(* ===== verification/Wal.v ===== *)
(** * The write-ahead log: src/src/operation.rs and src/src/wal.rs

    The operations of a transaction, how each is applied to the file system
    below, and the log they are written to first: frames of a four-byte
    little-endian length and an encoded entry, on a storage behind the trait
    [WalStorage]. The functions [crate::common::dbfs_*] that [apply] calls are
    not in the repository, and the encoding is [serde_json]: both are
    parameters. [MockStorage] of src/src/dbfs_test.rs is a storage that
    satisfies the laws. *)

From S2P Require Import Prelude Bytes Common.

(** ** Operations *)

Inductive TransactionOperation :=
  | OpWrite (ino offset : Z) (data : bytes)
  | OpCreate (parent_ino : Z) (name : bytes) (uid gid perm : Z) (dev : option Z)
  | OpDelete (parent_ino : Z) (name : bytes)
  | OpRename (old_parent_ino : Z) (old_name : bytes) (new_parent_ino : Z) (new_name : bytes)
  | OpMkdir (parent_ino : Z) (name : bytes) (uid gid perm : Z)
  | OpTruncate (ino length : Z).

(** The file system below, as [apply] calls it: each call changes it and may
    fail. *)
Class BottomFs (F : Type) := {
  dbfs_write : Z -> bytes -> Z -> F -> (DbfsError + unit) * F;
  dbfs_create : Z -> bytes -> Z -> Z -> DbfsTimeSpec -> Z -> option bytes -> option Z ->
    F -> (DbfsError + unit) * F;
  dbfs_unlink : Z -> Z -> Z -> bytes -> option Z -> DbfsTimeSpec ->
    F -> (DbfsError + unit) * F;
  dbfs_rename : Z -> bytes -> Z -> bytes -> Z -> DbfsTimeSpec -> F -> (DbfsError + unit) * F;
  dbfs_truncate : Z -> Z -> DbfsTimeSpec -> F -> (DbfsError + unit) * F }.

(** [{:?}] of an error. *)
Definition error_debug (e : DbfsError) : bytes :=
  match e with
  | PermissionDenied => bs "PermissionDenied" | NotFound => bs "NotFound"
  | AccessError => bs "AccessError" | FileExists => bs "FileExists"
  | InvalidArgument => bs "InvalidArgument" | NoSpace => bs "NoSpace"
  | RangeError => bs "RangeError" | NameTooLong => bs "NameTooLong"
  | NoSys => bs "NoSys" | NotEmpty => bs "NotEmpty" | Io => bs "Io"
  | NotSupported => bs "NotSupported" | NoData => bs "NoData" | Other => bs "Other"
  end.

Definition describe {F} (msg : bytes) (r : (DbfsError + unit) * F) : (bytes + unit) * F :=
  match r with
  | (inl e, s) => (inl (msg ++ error_debug e), s)
  | (inr _, s) => (inr tt, s)
  end.
(** The restarted manager runs over [s2], which is what a restart makes of the
    file system the crash left. *)
Lemma crash_outcome fuel txn codes m c st s s2 :
  wal_holds (tm_wal m) [] [] -> entries (tm_wal m) = [] ->
  Forall2 (fun op d => entry_encode (MkEntry (t_id txn) op) = inr d) (t_ops txn) codes ->
  Forall readable codes -> zlen (frames codes) < 2 ^ 64 - 4 ->
  (length (t_ops txn) < fuel)%nat ->
  commit_reaches txn m c -> crash_leaves txn m c st s ->
  exists r m', replay fuel (booted st s2) = Some (r, m') /\
    match c_stage c with
    | Logging _ => s = tm_fs m /\ exists k, (k <= length (t_ops txn))%nat /\
        (r, tm_fs m') = apply_all (take k (t_ops txn)) s2
    | Applying todo => exists j, todo = drop j (t_ops txn) /\
        apply_all (take j (t_ops txn)) (tm_fs m) = (inr tt, s) /\
        (r, tm_fs m') = apply_all (t_ops txn) s2
    | Finished (inl msg) => apply_all (t_ops txn) (tm_fs m) = (inl msg, s) /\
        (r, tm_fs m') = apply_all (t_ops txn) s2
    | Finished (inr _) => apply_all (t_ops txn) (tm_fs m) = (inr tt, s) /\
        (wal_data st = [] -> r = inr tt /\ tm_fs m' = s2) /\
        (wal_data st <> [] -> (r, tm_fs m') = apply_all (t_ops txn) s2)
    end.
Proof.
  intros Hlog Hmem Hc Hr Hfit Hf Hreach Hcrash.
  destruct Hcrash as [st0 st n Est Ed Hn|w st0 st Happ Ec Est Ed].
  - destruct (reaches_at txn codes m Hlog Hmem Hc Hfit c Hreach)
      as [k w Hk Hw _|j w s Hw _ Ha|msg w s Hw Ha|w s Hw Ha]; cbn [c_stage c_wal c_fs] in *.
    + destruct (replay_part txn codes Hc Hr Hfit fuel k w st0 st s2 n Hw Est Ed Hf)
        as (k' & r & m' & E & Hk' & Ea). exists r, m'. split; [done|]. split; [done|].
      by exists k'.
    + destruct (replay_whole txn codes Hc Hr Hfit fuel w st0 st s2 n Hw Est Ed Hn Hf)
        as (r & m' & E & Ea). exists r, m'. split; [done|]. by exists j.
    + destruct (replay_whole txn codes Hc Hr Hfit fuel w st0 st s2 n Hw Est Ed Hn Hf)
        as (r & m' & E & Ea). by exists r, m'.
    + destruct Hw as [(st1 & E1 & D1) _ _ _]. rewrite Est in E1. injection E1 as <-.
      assert (Enil : wal_data st = []) by (rewrite Ed, D1; apply take_nil).
      destruct (replay_empty fuel st s2 Enil) as (m' & E & Es); [lia|by exists (inr tt), m'].
  - assert (Hdone : exists st1, wal_holds w (MkEntry (t_id txn) <$> t_ops txn) codes /\ storage w = Some st1 /\
      apply_all (t_ops txn) (tm_fs m) = (inr tt, c_fs c)).
    { remember (c_fs c) as sc eqn:Esc. clear Ec.
      pose proof (reaches_at txn codes m Hlog Hmem Hc Hfit _ Happ) as Hat.
      inversion Hat as [|j w' s' Hw _ Ha Ej| |]; subst. exists st0. split; [done|]. split; [done|].
      apply (f_equal length) in Ej. rewrite length_drop in Ej. cbn in Ej. by rewrite take_ge in Ha by lia. }
    destruct Hdone as (st1 & Hw & _ & Ha). rewrite Ec. cbn [c_stage].
    destruct (replay_whole txn codes Hc Hr Hfit fuel w st0 st s2 (length (wal_data st0)) Hw Est)
      as (r & m' & E & Ea); [by rewrite firstn_all|done|done|]. exists r, m'. split; [done|].
    split; [done|]. split; [|done]. intros Enil.
    destruct Hw as [(st2 & E2 & D2) _ _ _]. rewrite Est in E2. injection E2 as <-.
    destruct (replay_empty fuel st s2 Enil) as (m2 & E2 & Es); [lia|]. rewrite E in E2.
    by injection E2 as -> <-.
Qed.

(** C15: What a restart makes of a crash at any point of a commit. While the log is
    written, a prefix of the operations is applied; once it is flushed, all of them are
    applied, from the first, to whatever state the crash left; after a commit that
    succeeded, nothing is applied again if the clearing of the log reached the disk,
    and all of them if it did not: it is not flushed. *)
Theorem commit_crash_recovers fuel txn codes m c st s :
  wal_holds (tm_wal m) [] [] -> entries (tm_wal m) = [] ->
  Forall2 (fun op d => entry_encode (MkEntry (t_id txn) op) = inr d) (t_ops txn) codes ->
  Forall readable codes -> zlen (frames codes) < 2 ^ 64 - 4 ->
  (length (t_ops txn) < fuel)%nat ->
  commit_reaches txn m c -> crash_leaves txn m c st s ->
  exists r m', replay fuel (booted st s) = Some (r, m') /\
    match c_stage c with
    | Logging _ => s = tm_fs m /\ exists k, (k <= length (t_ops txn))%nat /\
        (r, tm_fs m') = apply_all (take k (t_ops txn)) (tm_fs m)
    | Applying todo => exists j, todo = drop j (t_ops txn) /\
        apply_all (take j (t_ops txn)) (tm_fs m) = (inr tt, s) /\
        (r, tm_fs m') = apply_all (t_ops txn) s
    | Finished (inl msg) => apply_all (t_ops txn) (tm_fs m) = (inl msg, s) /\
        (r, tm_fs m') = apply_all (t_ops txn) s
    | Finished (inr _) => apply_all (t_ops txn) (tm_fs m) = (inr tt, s) /\
        (wal_data st = [] -> r = inr tt /\ tm_fs m' = s) /\
        (wal_data st <> [] -> (r, tm_fs m') = apply_all (t_ops txn) s)
    end.
Proof.
  intros Hlog Hmem Hc Hr Hfit Hf Hreach Hcrash.
  destruct (crash_outcome fuel txn codes m c st s s Hlog Hmem Hc Hr Hfit Hf Hreach Hcrash)
    as (r & m' & E & Hm). exists r, m'. split; [exact E|].
  destruct (c_stage c); [|exact Hm..]. by destruct Hm as [-> Hk].
Qed.

(** A transaction is not atomic under a crash: for every prefix of its operations
    there is a crash of its commit after which a restart applies exactly that prefix. *)
Theorem crash_applies_any_prefix fuel txn codes m k :
  wal_holds (tm_wal m) [] [] -> entries (tm_wal m) = [] ->
  Forall2 (fun op d => entry_encode (MkEntry (t_id txn) op) = inr d) (t_ops txn) codes ->
  Forall readable codes -> zlen (frames codes) < 2 ^ 64 - 4 ->
  (length (t_ops txn) < fuel)%nat -> (k <= length (t_ops txn))%nat ->
  exists c st r m', commit_reaches txn m c /\ crash_leaves txn m c st (tm_fs m) /\
    replay fuel (booted st (tm_fs m)) = Some (r, m') /\
    (r, tm_fs m') = apply_all (take k (t_ops txn)) (tm_fs m).
Proof.
  intros Hlog Hmem Hc Hr Hfit Hf Hk.
  destruct (reaches_logging txn codes m Hlog Hc Hfit k Hk) as (w & Hreach & Hw).
  destruct Hw as [(st & Est & Ed) _ Hck Hu].
  destruct (replay_torn fuel st (tm_fs m) _ _ (length (frames (take k codes)))
    (eq_trans Ed (eq_sym (firstn_all _))) Hck) as (k' & r & m' & E & _ & Ea & _ & Hall).
  - by apply Forall_take.
  - done.
  - rewrite length_take, length_fmap. lia.
  - rewrite Hall, take_ge, <- fmap_take, operations_of in Ea by done.
    eexists _, st, r, m'. split; [exact Hreach|]. split; [|done].
    refine (leaves_prefix txn m (MkConfig _ w (tm_fs m)) st st (length (wal_data st)) _ _ _);
      [done|by rewrite firstn_all|done].
Qed.

(** ** Logs that are not emptied *)

(** [replay] leaves the log: another restart applies its operations again. *)
Theorem replay_applies_again fuel m es ds st :
  wal_data st = frames ds -> Forall2 (fun e d => entry_encode e = inr d) es ds ->
  Forall readable ds -> zlen (frames ds) < 2 ^ 64 - 4 -> (length es < fuel)%nat ->
  exists r1 m1 r2 m2,
    replay fuel (booted st (tm_fs m)) = Some (r1, m1) /\
    (r1, tm_fs m1) = apply_all (operation <$> es) (tm_fs m) /\
    storage (tm_wal m1) = Some st /\
    replay fuel (booted st (tm_fs m1)) = Some (r2, m2) /\
    (r2, tm_fs m2) = apply_all (operation <$> es) (tm_fs m1).
Proof.
  intros Ed Hc Hr HU Hf. pose proof (eq_trans Ed (eq_sym (firstn_all _))) as Ed'.
  assert (HR : forall s : F, exists r m', replay fuel (booted st s) = Some (r, m') /\
    (r, tm_fs m') = apply_all (operation <$> es) s /\ storage (tm_wal m') = Some st).
  { intros s. destruct (replay_torn fuel st s es ds _ Ed' Hc Hr HU Hf)
      as (k & r & m' & E & _ & Ea & Est & Hk).
    rewrite Hk, take_ge in Ea by done. by exists r, m'. }
  destruct (HR (tm_fs m)) as (r1 & m1 & E1 & Ea1 & Es1).
  destruct (HR (tm_fs m1)) as (r2 & m2 & E2 & Ea2 & _). by exists r1, m1, r2, m2.
Qed.

(** A commit whose log is on the disk, and what it leaves of the log. *)
Lemma commit_log txn codes m es ds :
  wal_holds (tm_wal m) es ds ->
  Forall2 (fun op d => entry_encode (MkEntry (t_id txn) op) = inr d) (t_ops txn) codes ->
  zlen (frames ds) + zlen (frames codes) < 2 ^ 64 - 4 ->
  exists w, write_ahead txn (tm_wal m) = (inr tt, w) /\
    entries w = entries (tm_wal m) ++ (MkEntry (t_id txn) <$> t_ops txn) /\
    wal_holds w (es ++ (MkEntry (t_id txn) <$> t_ops txn)) (ds ++ codes).
Proof.
  intros Hw Hc Hfit. unfold write_ahead.
  destruct (append_all_holds _ _ _ _ _ _ Hw Hc Hfit) as (w & -> & Ee & Hw').
  exists w. by rewrite (flush_holds _ _ _ Hw').
Qed.

(** What other transactions have in memory keeps the log. *)
Lemma clear_kept id w e es ds :
  wal_holds w es ds -> e ∈ entries w -> txn_id e <> id -> wal_holds (clear_txn id w) es ds.
Proof.
  intros [Hd Ho Hc Hu] He Hne. unfold clear_txn.
  destruct (filter _ (entries w)) as [|e' l] eqn:E; [|by split].
  exfalso. assert (Hin : e ∈ filter (fun e => txn_id e <> id) (entries w))
    by (by apply list_elem_of_filter).
  rewrite E in Hin. by apply elem_of_nil in Hin.
Qed.

(** C16: A commit that failed while it was applied stays in the log: when the next
    commit succeeds, a restart applies the operations of the failed one again, and
    then those of the successful one a second time. *)
Theorem failed_commit_replayed fuel m txn1 codes1 msg m1 txn2 codes2 m2 op :
  wal_holds (tm_wal m) [] [] -> entries (tm_wal m) = [] ->
  Forall2 (fun op d => entry_encode (MkEntry (t_id txn1) op) = inr d) (t_ops txn1) codes1 ->
  Forall2 (fun op d => entry_encode (MkEntry (t_id txn2) op) = inr d) (t_ops txn2) codes2 ->
  Forall readable (codes1 ++ codes2) -> zlen (frames (codes1 ++ codes2)) < 2 ^ 64 - 4 ->
  (length (t_ops txn1 ++ t_ops txn2) < fuel)%nat ->
  t_id txn1 <> t_id txn2 -> op ∈ t_ops txn1 ->
  commit txn1 m = (inl msg, m1) -> commit txn2 m1 = (inr tt, m2) ->
  exists r m3, replay fuel (restarted m2) = Some (r, m3) /\
    (r, tm_fs m3) = apply_all (t_ops txn1 ++ t_ops txn2) (tm_fs m2).
Proof.
  intros Hw Hent Hc1 Hc2 Hr Hfit Hf Hne Hop E1 E2.
  rewrite frames_app, zlen_app in Hfit.
  pose proof (zlen_nonneg (frames codes1)). pose proof (zlen_nonneg (frames codes2)).
  destruct (commit_log txn1 codes1 m [] [] Hw Hc1) as (w1 & F1 & Ee1 & Hw1).
  { change (zlen (frames [])) with 0. lia. }
  unfold commit in E1. rewrite F1 in E1.
  destruct (apply_all (t_ops txn1) (tm_fs m)) as [[msg1|[]] s1]; [|done].
  injection E1 as -> <-. cbn [app] in Hw1. rewrite Hent in Ee1. cbn [app] in Ee1.
  destruct (commit_log txn2 codes2 (MkManager w1 (tm_next m) s1) _ _ Hw1 Hc2)
    as (w2 & F2 & Ee2 & Hw2); [done|].
  unfold commit in E2. rewrite F2 in E2. cbn [tm_fs tm_next tm_wal] in *.
  destruct (apply_all (t_ops txn2) s1) as [[msg2|[]] s2]; [done|]. injection E2 as <-.
  destruct (replay_holds fuel (MkManager (clear_txn (t_id txn2) w2) (tm_next m) s2)
    ((MkEntry (t_id txn1) <$> t_ops txn1) ++ (MkEntry (t_id txn2) <$> t_ops txn2))
    (codes1 ++ codes2)) as (m3 & E3 & Efs); [|done|by rewrite length_app, !length_fmap, <- length_app|].
  - apply (clear_kept _ _ (MkEntry (t_id txn1) op)); [done| |done].
    rewrite Ee2, Ee1. apply elem_of_app. left. by apply list_elem_of_fmap_2.
  - eexists _, m3. split; [exact E3|]. rewrite Efs, fmap_app, !operations_of. cbn [tm_fs].
    by destruct (apply_all _ s2).
Qed.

* * * *

**Directions for this task**
This exercise requires the lines of the entries containing the string "that".

**Answer for this exercise**
    [WalStorage]. The functions [crate::common::dbfs_*] that [apply] calls are
    parameters. [MockStorage] of src/src/dbfs_test.rs is a storage that
    applied, from the first, to whatever state the crash left; after a commit that
    there is a crash of its commit after which a restart applies exactly that prefix. *)
(** ** Logs that are not emptied *)
(** C16: A commit that failed while it was applied stays in the log: when the next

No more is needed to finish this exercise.